Growing up in the south, biscuits were expected to be at every family gathering. Whether we were eating breakfast, lunch, or dinner - biscuits were there. I always thought my mom made the best biscuits until I met Joey. And hands down, his grandmother makes the best (sorry, Mom!). They are light, fluffy, and buttery. I've always been too intimidated to try a proper biscuit. I've made drop biscuits and cheddar biscuits, but never an honest to goodness, fluffy, flaky, buttermilk biscuit. However on New Year's morning, I wanted nothing more than a big, fluffy biscuit. The weather was yucky, and fast food biscuits are too greasy, so I decided to go for it and finally try my hand at them. Plus, how can I call myself a proper southern lady if I've never made fluffy buttermilk biscuits?

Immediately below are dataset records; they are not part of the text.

Record io : Type := mkIO {
  stdin : list Z;
  draws : nat;
  stdout : list (string * list Z)
}.

Definition printf (fmt : string) (args : list Z) (h : io) : io :=
  mkIO (stdin h) (draws h) (stdout h ++ [(fmt, args)]).

(** EOF is -1. *)
Definition getchar (h : io) : Z * io :=
  match stdin h with
  | [] => (-1, h)
  | c :: s => (c, mkIO s (draws h) (stdout h))
  end.

Definition isdigit (c : Z) : bool := (48 <=? c) && (c <=? 57).

Fixpoint atoi_digits (n : Z) (s : list Z) : Z :=
  match s with
  | c :: s => if isdigit c then atoi_digits (s32 (n * 10 + (c - 48))) s else n
  | [] => n
  end.

(** [atoi] of a string that starts with a digit. *)
Definition atoi (s : list Z) : Z := atoi_digits 0 s.

Section host.
Context (random : nat → Z) (beyond : list Z).

Definition Random (h : io) : Z * io := (random (draws h), mkIO (stdin h) (S (draws h)) (stdout h)).

(** The inner loop of getNumber; [None]: it returns -1.  [toTest] points to one character,
    [beyond] is what follows it in memory. *)
Fixpoint read_line (fuel : nat) (c returnThis : Z) (h : io) : res (option Z * io) :=
  if c =? 10 then Done (Some returnThis, h)
  else
    match fuel with
    | O => Fuel
    | S fuel =>
        let returnThis := s32 (returnThis * 10) in
        if isdigit c then
          let returnThis := s32 (returnThis + atoi (c :: beyond)) in
          let '(c, h) := getchar h in
          read_line fuel (s8 c) returnThis h
        else Done (None, printf "Bad input.  Try again." [] h)
    end.

Fixpoint getNumber_loop (fuel : nat) (returnThis : Z) (h : io) : res (Z * io) :=
  if returnThis <? 1 then
    match fuel with
    | O => Fuel
    | S fuel' =>
        let '(c, h) := getchar h in
        '(r, h) ← read_line fuel (s8 c) returnThis h;
        match r with
        | None => Done (-1, h)
        | Some r =>
            if (1000 <? r) || (r <? 0)
            then getNumber_loop fuel' 0 (printf "Bad input.  Please enter a number between 1 and 999.\n" [] h)
            else getNumber_loop fuel' r h
        end
    end
  else Done (returnThis, h).

(** A turn of either loop reads a character or finds the input at its end. *)
Definition getNumber (h : io) : res (Z * io) := getNumber_loop (S (length (stdin h))) 0 h.

(** [do { n = getNumber(); } while (n < 0);], for ever at the end of the input. *)
Fixpoint ask_loop (fuel : nat) (h : io) : res (Z * io) :=
  match fuel with
  | O => Fuel
  | S fuel =>
      '(n, h) ← getNumber h;
      if n <? 0 then ask_loop fuel h else Done (n, h)
  end.

Definition ask (h : io) : res (Z * io) := ask_loop (S (length (stdin h))) h.

End host.
End Host.

(** [for (i = 0; i < n; i++) { t = new Thread(name); t->Fork(f, i); }] *)
Definition fork_all {L} (f : Z → L) (n : Z) : list (Threads.cmd L) := (λ i, Threads.CFork (f i)) <$> seqZ 0 n.

(** [new T[n]] *)
Definition new_array {A} (n : Z) (x : A) : res (list A) :=
  if n <? 0 then Undef else Done (replicate (Z.to_nat n) x).

(** * ThreadTest: which demonstration *)
Inductive demo : Type := DShouting | DZombies | DSpawn | DPhilosophers | DRockBand | DInvalid.

Definition ThreadTest (threadChoice : Z) : demo :=
  if threadChoice =? 1 then DShouting
  else if threadChoice =? 2 then DZombies
  else if threadChoice =? 3 then DSpawn
  else if (threadChoice =? 4) || (threadChoice =? 5) then DPhilosophers
  else if threadChoice =? 6 then DRockBand
  else DInvalid.

(** * Shouting threads *)
Module Shouting.
Import Host Threads.

Record globals : Type := mkG { numShouters : Z; numShouts : Z; host : io }.

Inductive label : Type :=
| Main
| shoutingThreads (threadNum : Z)
| Shouts (threadNum timesShouted : Z)              (* while (timesShouted < numShouts) *)
| Pause (threadNum timesShouted toShout : Z).      (* while (toShout > 0) *)

Definition set_host (g : globals) h : globals := mkG (numShouters g) (numShouts g) h.
Definition say fmt args (g : globals) : globals := set_host g (printf fmt args (host g)).

Section code.
Context (random : nat → Z) (beyond : list Z).

Definition pause (threadNum timesShouted toShout : Z) (g : globals) : globals * list (cmd label) :=
  if 0 <? toShout then (g, [CYield; CGo (Pause threadNum timesShouted (toShout - 1))])
  else (g, [CGo (Shouts threadNum timesShouted)]).

Definition shouts (threadNum timesShouted : Z) (g : globals) : globals * list (cmd label) :=
  if timesShouted <? numShouts g then
    let g := say "Thread %i yells: " [threadNum] g in
    let '(r, h) := Random random (host g) in
    let toShout := cmod r 4 in
    let g := set_host g h in
    let g := if toShout =? 0 then say "This is the ultimate!\n" [] g
             else if toShout =? 1 then say "CHAOS CONTROL!\n" [] g
             else if toShout =? 2 then say "Maria...\n" [] g
             else if toShout =? 3 then say "Yosh!\n" [] g
             else g in
    let timesShouted := timesShouted + 1 in
    let '(r, h) := Random random (host g) in
    pause threadNum timesShouted (cmod r 5 + 1) (set_host g h)
  else (g, []).

Definition main (g : globals) : res (globals * list (cmd label)) :=
  let g := say "Enter the number of shouting threads: " [] g in
  '(n, h) ← ask beyond (host g);
  let g := mkG n (numShouts g) h in
  let g := say "Enter the number of shouts per thread: " [] g in
  '(n, h) ← ask beyond (host g);
  let g := mkG (numShouters g) n h in
  Done (g, fork_all shoutingThreads (numShouters g)).

Definition code (l : label) (g : globals) : res (globals * list (cmd label)) :=
  match l with
  | Main => main g
  | shoutingThreads threadNum => Done (shouts threadNum 0 g)
  | Shouts threadNum timesShouted => Done (shouts threadNum timesShouted g)
  | Pause threadNum timesShouted toShout => Done (pause threadNum timesShouted toShout g)
  end.

End code.
End Shouting.

(** * Zombies *)
Module Zombies.
Import Host Threads.

Definition HIDE : Z := 0.
Definition RUN : Z := 1.
Definition ZOMBIE : Z := 2.

Record globals : Type := mkG { humans : list Z; zombieFlag : bool; host : io }.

Enter the Lee Brothers. Anytime I am searching for a classic southern recipe, I turn to them first. They have yet to disappoint me, these biscuits included. I knew the important things about biscuit-making: keep your butter cold and use a light hand with handling the dough. I know lard is considered to be a must of southern cooking, but I just can't bring myself to use it. So I just used all butter, and maybe my layers weren't quite as flaky, I will take the trade-off. I also brushed the tops with a little melted butter - because I just felt like it would be a good addition.
Joey has been totally spoiled all his life by his Nana's biscuits, but he gave these his stamp of approval. And Caroline probably would have eaten the whole batch if we'd let her. These were perfectly flaky (look at those layers!), nice and fluffy, and soft and tender with a crispy outside. All things I love in a biscuit, and I have a feeling these will be making another appearance this weekend for breakfast.
One Year Ago: Pork Tenderloin with Pears and Shallots
Fluffy Buttermilk Biscuits
adapted from The Lee Bros. Southern Cookbook
makes 10-12 biscuits
- 2 1/4 cups cake flour or 2 cups all-purpose flour, sifted
- 1 Tbs baking powder
- 1 Tbs plus 1 tsp sugar
- 1 tsp salt
- 6 Tbs cold unsalted butter, cut into several pieces
- 3/4 cup cold buttermilk
- 2 Tbs melted butter, for brushing
In the bowl of a food processor, combine the flour, baking powder, salt, and sugar. Pulse several times to combine well. Add the butter and lard and continue to pulse in 2-second increments, until the mixture resembles coarse crumbs with a few pea-sized pieces (about 5 pulses). This can also be done using a pastry blender or 2 forks if you don't have a food processor.
Transfer the mixture to a medium bowl, pour the buttermilk over it, and use a fork to mix for about 1 minute, or until the dough just comes together.
Turn the dough out onto a floured surface, knead with floured hands, and pat into a rectangle about 6x10 inches and 1-inch thick.
Fold the dough like a business letter (the righmost third over the center third, then the left third on top). Turn the dough a quarter of a turn, pat it into another 6x10 inch rectangle, and fold it upon itself in thirds again. Repeat one more time, then pat the dough into a 6x10 inch rectangle a final time.
Using a floured 2-3 inch biscuit cutter, cut the biscuits from the dough and place them about 1 1/2 inches apart on an ungreased baking sheet. Pat the scraps into a 1-inch thick rectangle and cut more biscuits.
Brush the tops with half the melted butter, and bake 15-20 minutes, or until the tops are just beginning to brown. Brush the tops again with the remaining butter and serve warm.